(* ===== verification/Prelude.v ===== *)
(** * A verified model of core components of SQLite and of cJSON

    The repository compares fuzzers on C and C++ targets.  Its C cores are the SQLite
    library under src/test_targets/sqlite3_full/src/ ("src" below) and the JSON library
    cJSON under src/test_targets/cjson/; some functions of both carry defects that were planted
    for the fuzzers.  This development models components of these libraries in Rocq, each
    as the code is written, and proves what makes them correct, or exactly where they
    go wrong.

    ** How the code is represented

    A C integer is a [Z]; wherever the code converts or lets an unsigned computation
    wrap, the definition says so with [u8] ... [u64], [i32], [i64].  An array is a
    list; reading or writing outside it, and every other undefined behaviour, has no
    result ([None], with [rd] and [wr] below), so a theorem that an operation returns
    [Some _] also says that it is memory-safe.  A pointer into a string is the list of
    the bytes from there on.  Pointers between objects that the code shares or
    relinks are positions in a store (RowSet, Hash, MemJournal, and the heap of cJSON, where
    a block that is freed is gone, so that a use after free or a double free has no
    result).  The allocator is the list of the outcomes of the coming requests ([mem]) or the memory that a
    request returns, so every allocation failure is covered.  Loops are recursive
    functions with fuel; each client passes fuel computed from the size of
    its data, and the theorems state that a result exists, which is termination
    with that fuel.  A loop with a static bound takes it as a [nat].

    ** Parts

    - Prelude.v (this file): machine integers, arrays, allocator, result codes,
      tactics, generic lemmas.
    - BitExp.v: reflection of bit-vector expressions, used by Varint.v.
      LinearProbe.v: open addressing with linear probing, used by Bitvec.v.
    - Varint.v (src/util.c): variable-length integers and big-endian words.
      The decoder is the inverse of the encoder, equals a reference decoder on every
      byte sequence, and reads no more than nine bytes; length and 32-bit variants.
    - Int64.v (src/util.c): overflow-checked and wide integer arithmetic, and
      the logarithmic estimates.  Results are exact; overflow is reported exactly
      when it happens; the estimate is within its stated error.
    - Bitvec.v (src/bitvec.c): the set of page numbers, as bitmap, hash table or tree
      of both.  Refinement of a finite set through every conversion; after a failed
      allocation no member is lost and nothing leaks.
    - RowSet.v, RowSetProofs.v (src/rowset.c): the set of row ids in its two modes of use.
      A store of entries linked in place; the sorted mode delivers the distinct
      ids in order, the test mode refines a set of past batches, the trees are balanced.
    - Ctype.v (src/global.c, src/util.c): character tables, comparison without
      case, hashing, length, dequoting.
    - Hash.v, HashProofs.v (src/hash.c): the hash table with its single list of elements
      and buckets that point into it.  Refinement of a finite map under
      case-insensitive keys, through every resize and allocation failure.
    - IntText.v, IntTextProofs.v (src/util.c): integers to and from decimal and hexadecimal
      text in the three encodings, and blobs from hexadecimal.
    - MemJournal.v, MemJournalProofs.v (src/memjournal.c): the rollback journal in memory, a
      list of chunks that spills to a file.  The class [Vfs] states what it uses of a file
      and [VfsLaws] what it relies on; the journal refines one byte sequence before
      and after the spill, and one that never spills fails only when memory is refused.
    - Complete.v, CompleteProofs.v (src/complete.c): whether a text is a complete sequence of
      statements, against a grammar of tokens and statements.
    - Utf.v, UtfProofs.v (src/utf.c, src/vdbemem.c): code points in UTF-8 and UTF-16, and the
      conversion of the string in a value.  Correct on well-formed text, memory-safe
      on any bytes with the buffer sizes that the code computes.
    - Like.v, LikeProofs.v (src/func.c): LIKE and GLOB.  [patternCompare] decides a declarative
      matching relation and its early-out result is justified.
    - Token.v, TokenProofs.v (src/tokenize.c): the tokenizer and the loop that feeds the
      parser.  Every token is a nonempty part of the text, literals round-trip; which
      identifiers and keywords overflow the two fixed buffers, and that the loop ends on a
      text in which no token is such a one.

    - Mem5.v, Mem5Lists.v, Mem5Proofs.v, Mem5Refine.v (src/mem5.c): the power-of-two allocator, the links of the
      free blocks in the pool itself.  The pool is a partition into aligned blocks, the free lists hold the
      free ones and free buddies are merged; hence an allocation fails only when no aligned run is free.  The allocator
      implements a map from pointers to contents for a client that stores, frees and reallocates.

    The write-ahead log (src/wal.c), for one connection that holds the locks its calls ask for; what other
    connections wrote before is in the shared memory and in the file:
    - Wal.v, WalProofs.v: the pages of the wal-index with their hash tables.  A frame is found by [walFindFrame] when it is the last
      of its page in the snapshot of the reader; appending and cutting keep the tables and the list of frames together
      ([indexed], [represents]).  Pages of the shared memory come from [xShmMap], a parameter.
    - WalFrame.v, WalFrameProofs.v: checksums, frame headers, the two copies of the header of the index.
      WalRecoverProofs.v: recovery finds the committed frames of any log file, with anything behind them.
    - WalIter.v, WalIterProofs.v: the merge sort of the frames of a page of the index and the iterator of a checkpoint.
    - WalWrite.v, WalWriteProofs.v: read marks, transactions, undo, the restart of the log, and [walFrames].  The classes [FileOps] and
      [ShmLocks] are what it uses of a file and of the locks, [FileLaws] what is relied on: a write that succeeds changes
      the bytes of its range, one that fails at most those.  Locks may refuse at will.  WalCommitProofs.v has the theorems on a whole
      call, the first one of its transaction, with the restart of the log that it may start with: a commit is in the file and in
      the index, an error loses no committed frame, and recovery from the bytes of the log file alone, after the shared memory
      is gone, finds the commit.  What the operating system loses of a file in a crash is not modelled.
    - WalCheckpoint.v, WalCheckpointProofs.v: checkpoints.  The latest version of every page and the snapshots of the readers
      that hold locks ([shut_out]) are the same before and after ([page_view]), however it ends.
    Loops over frames have as fuel the number of frames, over the slots of a table their number, over the readers
    [WAL_NREADER], and the retries of [walTryBeginRead] its own limit; the theorems state that a result exists.

    - Memdb.v, MemdbProofs.v (src/memdb.c): in-memory database files.  Any number of files, some sharing a store by name, with any
      sequence of operations on them: the stores refine named sequences of bytes and locks ([spec] over [view] and [locks]), locks
      exclude each other, and a store lives as long as a file on it is open.

    The record format (src/vdbeaux.c and OP_MakeRecord of src/vdbe.c):
    - Double.v: doubles as their 64 bits, and that [sqlite3IntFloatCompare] compares an integer and a double by their exact values.
    - RecordFormat.v, RecordFormatProofs.v: making a record of registers and unpacking it.  [val] is what a register holds and [record]
      the documented format of a list of values; OP_MakeRecord writes it and [sqlite3VdbeRecordUnpack] reads the values back.
    - RecordCompare.v, RecordCompareProofs.v: the comparison of two values is a total preorder on [val] ([val_cmp]); a record and an
      unpacked key compare field by field, with the same result by the general routine and by the fast ones.
    The loop of the comparison has the size of the key as fuel.

    cJSON (src/test_targets/cjson/cJSON.c, cJSON.h):
    - CJsonHeap.v, CJsonHeapProofs.v: the heap of items and strings, construction, cJSON_Delete, and
      the operations on the doubly linked lists of children.  Deleting a forest of items frees what it
      owns and nothing else; the list operations do to the list what their names say.
    - CJsonText.v, CJsonTextProofs.v: strings, read with their escapes and written with them, and the print
      buffer.  [malloc_bytes n] is what a block of [n] bytes holds, at least [n] of them ([sized], all that
      the theorems ask of the allocator): an [exact] block has just these, a [roomy] one a byte to
      spare.  The planted off-by-one overflows every exact block of a string ([overflows]); where it
      does not, strings are read as a reference says and round-trip.
    - CJsonNum.v, CJsonNumProofs.v: doubles (the Standard Library's specification of IEEE 754),
      [strtod] and [sprintf] for the formats used; ints are read back.
    - CJson.v: the recursive parser and printer with their entry points.  [parse_fuel] and
      [print_fuel] bound the nesting by the length of the text and the number of items.
    - CJsonRef.v: the type [json], a parser on lists of bytes, and how the parse buffer follows it.
    - CJsonParseProofs.v: the parser returns a well linked tree of new items for the value
      that the reference finds, or NULL with the heap as it was, unless a string of the text overflows its
      block ([overflowing]); [values] is the abstraction from linked items to [json].
    - CJsonPrintProofs.v: the printer writes [jshow], growing its buffer, on every outcome of the allocator, for
      values without the control characters that overflow ([safe]).
      CJsonRoundtrip.v: printing and then parsing gives a tree for the same value, unless a string overflows.
    - CJsonOps.v: types, members by name, creation, references, duplication and comparison.
      CJsonCopyProofs.v: a duplicate is a separate tree with the same contents, and a failed one leaves
      nothing.  CJsonCompareProofs.v: lookup by name and comparison are what the values say, and
      a duplicate compares equal.
    - CJsonMinify.v, CJsonMinifyProofs.v: [cJSON_Minify] in place stays in its block and follows an
      automaton; it makes unformatted text of formatted text unless a string ends with
      a backslash.

    Ctype.v serves Hash.v, IntText.v, Complete.v, Utf.v, Like.v and Token.v; Like.v reads its
    strings through Utf.v; Token.v's literals are those of IntText.v and Ctype.v.  Files named
    [*Proofs] hold the proofs about the definitions of the file they are named after.

    ** Not modelled

    Code that is only I/O, locking or glue over other modules (os_*.c, mutex*.c,
    threads.c, the SQL functions other than LIKE and GLOB), generated code (the
    parser, the keyword table, which are parameters of Token.v), and the parts
    listed as such in the manifest: the B-tree, the pager, the virtual
    machine and the code generator are state machines over the file system
    and each other that this development does not reach.  Of the write-ahead log are left out: opening and
    closing, [walIndexReadHdr] and the start of a read transaction without [useWal], read-only and
    exclusive connections, snapshots, and changes by other connections between the steps of one call.  Of the records are left out: affinities, the
    trimming of NULLs, collating sequences that need another encoding, and reading single columns (OP_Column).  Floating-point
    conversion of SQLite waits for a model of the 128-bit scaling it is built on.  Of cJSON the hooks
    (cJSON_InitHooks, cJSON_malloc, cJSON_free), cJSON_Version and the accessor of the global error
    pointer are left out: the allocator is a parameter and the error position is part of
    the parser's result. *)
From stdpp Require Export base numbers list gmap sorting.
From Stdlib Require Export ZArith Lia.
(* ===== verification/BitExp.v ===== *)
(** * Equations between bit expressions, by reflection

    The decoders of the file format assemble words from bytes with shifts,
    masks and ors, in an order chosen for speed.  An equation between two such
    expressions is decided here: every bit of an expression is a disjunction of
    bits of its variables, and that disjunction is computed. *)
From S2P Require Import Prelude.

Inductive bexp :=
  | BVar (v : nat)
  | BConst (c : Z)
  | BOr (a b : bexp)
  | BAnd (a : bexp) (mask : Z)
  | BShl (a : bexp) (n : Z)
  | BShr (a : bexp) (n : Z)
  | BMod (a : bexp) (n : Z).

Section bexp.
Context (env : list Z) (width : list Z).

Fixpoint denote (e : bexp) : Z :=
  match e with
  | BVar v => nth v env 0
  | BConst c => c
  | BOr a b => Z.lor (denote a) (denote b)
  | BAnd a m => Z.land (denote a) m
  | BShl a n => Z.shiftl (denote a) n
  | BShr a n => Z.shiftr (denote a) n
  | BMod a n => denote a mod 2 ^ n
  end.

(** A bit of an expression: the disjunction of a list of atoms, an atom being
    a bit of a variable, or [None] for the constant true. *)
Fixpoint bit (e : bexp) (i : Z) : list (option (nat * Z)) :=
  match e with
  | BVar v => if (0 <=? i) && (i <? nth v width 0) then [Some (v, i)] else []
  | BConst c => if Z.testbit c i then [None] else []
  | BOr a b => bit a i ++ bit b i
  | BAnd a m => if Z.testbit m i then bit a i else []
  | BShl a n => if (0 <=? i) && (n <=? i) then bit a (i - n) else []
  | BShr a n => if 0 <=? i then bit a (i + n) else []
  | BMod a n => if i <? n then bit a i else []
  end.

Definition atom (a : option (nat * Z)) : bool :=
  match a with
  | None => true
  | Some (v, i) => Z.testbit (nth v env 0) i
  end.

(** Shift counts and constants are not negative. *)
Fixpoint bexp_wf (e : bexp) : bool :=
  match e with
  | BVar v => bool_decide (v < length width)%nat
  | BConst c => 0 <=? c
  | BOr a b => bexp_wf a && bexp_wf b
  | BAnd a m => (0 <=? m) && bexp_wf a
  | BShl a n | BShr a n | BMod a n => (0 <=? n) && bexp_wf a
  end.

(** No bit from this position on is set. *)
Fixpoint size_of (e : bexp) : Z :=
  match e with
  | BVar v => nth v width 0
  | BConst c => Z.log2 c + 1
  | BOr a b => Z.max (size_of a) (size_of b)
  | BAnd a _ | BShr a _ | BMod a _ => size_of a
  | BShl a n => size_of a + n
  end.

Definition covers (l1 l2 : list (option (nat * Z))) : bool :=
  forallb (λ x, bool_decide (x ∈ l2)) l1.

Definition bexp_eqb (e1 e2 : bexp) : bool :=
  bexp_wf e1 && bexp_wf e2 &&
  forallb (λ i, covers (bit e1 i) (bit e2 i) && covers (bit e2 i) (bit e1 i))
    (seqZ 0 (Z.max (size_of e1) (size_of e2))).

Hypothesis env_ok : Forall2 (λ x w, 0 ≤ x < 2 ^ w) env width.

Lemma env_nth v : (v < length width)%nat → 0 ≤ nth v env 0 < 2 ^ nth v width 0.
Proof.
  intros Hv. destruct (lookup_lt_is_Some_2 width v Hv) as [w Hw].
  destruct (Forall2_lookup_r _ _ _ _ _ env_ok Hw) as (x & Hx & ?).
  by rewrite (nth_lookup_Some _ _ _ _ Hx), (nth_lookup_Some _ _ _ _ Hw).
Qed.

Lemma bit_correct e i :
  bexp_wf e = true → Z.testbit (denote e) i = existsb atom (bit e i).
Proof.
  revert i. induction e as [v|c|a IHa b IHb|a IHa m|a IHa n|a IHa n|a IHa n];
    intros i Hwf; simpl in *.
  - apply bool_decide_eq_true_1 in Hwf.
    destruct (Z.leb_spec 0 i); simpl; [|by apply Z.testbit_neg_r].
    case_cmp; simpl; [by rewrite orb_false_r|].
    eapply testbit_small; [by apply env_nth|done].
  - destruct (Z.testbit c i); done.
  - b2p. by rewrite Z.lor_spec, existsb_app, IHa, IHb.
  - b2p. rewrite Z.land_spec, IHa by done.
    destruct (Z.testbit m i); [by rewrite andb_true_r|by rewrite andb_false_r].
  - b2p. rewrite shiftl_bit by done.
    repeat case_cmp; simpl; rewrite ?IHa; done.
  - b2p. rewrite shiftr_bit. repeat case_cmp; simpl; rewrite ?IHa; done.
  - b2p. rewrite Z.testbit_mod_pow2 by done.
    case_cmp; simpl; rewrite ?IHa; done.
Qed.

Lemma bit_beyond e i : bexp_wf e = true → size_of e ≤ i → bit e i = [].
Proof.
  revert i. induction e as [v|c|a IHa b IHb|a IHa m|a IHa n|a IHa n|a IHa n];
    intros i Hwf Hi; simpl in *; b2p.
  - repeat case_cmp; simpl; try done. lia.
  - destruct (Z.testbit c i) eqn:E; [|done]. exfalso.
    destruct (Z.eq_dec c 0) as [->|]; [by rewrite Z.bits_0 in E|].
    rewrite Z.bits_above_log2 in E by lia. done.
  - rewrite IHa, IHb by (done || lia). done.
  - rewrite IHa by done. by destruct (Z.testbit m i).
  - rewrite IHa by (done || lia). by destruct (_ && _).
  - rewrite IHa by (done || lia). by case_cmp.
  - rewrite IHa by done. by case_cmp.
Qed.

Lemma covers_existsb l1 l2 :
  covers l1 l2 = true → existsb atom l1 = true → existsb atom l2 = true.
Proof.
  unfold covers. rewrite forallb_forall, !existsb_exists.
  intros H (x & Hx & ?). exists x. split; [|done].
  apply list_elem_of_In, (bool_decide_eq_true_1 (x ∈ l2)), H. done.
Qed.

Lemma bexp_eqb_sound e1 e2 : bexp_eqb e1 e2 = true → denote e1 = denote e2.
Proof.
  unfold bexp_eqb. intros H. b2p. apply Z.bits_inj'. intros i Hi.
  rewrite !bit_correct by done.
  destruct (Z.ltb_spec i (Z.max (size_of e1) (size_of e2))) as [Hlt|Hge].
  - rewrite forallb_forall in H0. specialize (H0 i).
    rewrite <- list_elem_of_In, elem_of_seqZ in H0.
    assert (0 ≤ i < 0 + Z.max (size_of e1) (size_of e2)) as Hr by lia.
    apply H0 in Hr. b2p. apply eq_true_iff_eq. split; by apply covers_existsb.
  - by rewrite !bit_beyond by (done || lia).
Qed.
End bexp.

(** [bits vs ws] proves an equation between bit expressions over the
    variables [vs], the k-th of which fits in the k-th of [ws] bits. *)
Ltac index_of x l :=
  lazymatch l with
  | x :: _ => constr:(O)
  | _ :: ?l' => let n := index_of x l' in constr:(S n)
  end.

Ltac reify_bexp vs t :=
  lazymatch t with
  | Z.lor ?a ?b =>
      let ea := reify_bexp vs a in let eb := reify_bexp vs b in constr:(BOr ea eb)
  | Z.land ?a ?m => let ea := reify_bexp vs a in constr:(BAnd ea m)
  | Z.shiftl ?a ?n => let ea := reify_bexp vs a in constr:(BShl ea n)
  | Z.shiftr ?a ?n => let ea := reify_bexp vs a in constr:(BShr ea n)
  | u8 ?a => let ea := reify_bexp vs a in constr:(BMod ea 8)
  | u16 ?a => let ea := reify_bexp vs a in constr:(BMod ea 16)
  | u32 ?a => let ea := reify_bexp vs a in constr:(BMod ea 32)
  | u64 ?a => let ea := reify_bexp vs a in constr:(BMod ea 64)
  | ?x => match x with
          | _ => let n := index_of x vs in constr:(BVar n)
          | _ => constr:(BConst x)
          end
  end.

Ltac bits vs ws :=
  lazymatch goal with
  | |- ?a = ?b =>
      let ea := reify_bexp vs a in
      let eb := reify_bexp vs b in
      refine (bexp_eqb_sound vs ws _ ea eb _);
      [ repeat apply List.Forall2_cons; [lia..|apply List.Forall2_nil]
      | vm_compute; reflexivity ]
  end.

Instructions to follow:
Restate, word for word and without additions, every line from the top of the listing above through the line that contains "for the fuzzers.".

Exercise output:
(* ===== verification/Prelude.v ===== *)
(** * A verified model of core components of SQLite and of cJSON

    The repository compares fuzzers on C and C++ targets.  Its C cores are the SQLite
    library under src/test_targets/sqlite3_full/src/ ("src" below) and the JSON library
    cJSON under src/test_targets/cjson/; some functions of both carry defects that were planted
    for the fuzzers.  This development models components of these libraries in Rocq, each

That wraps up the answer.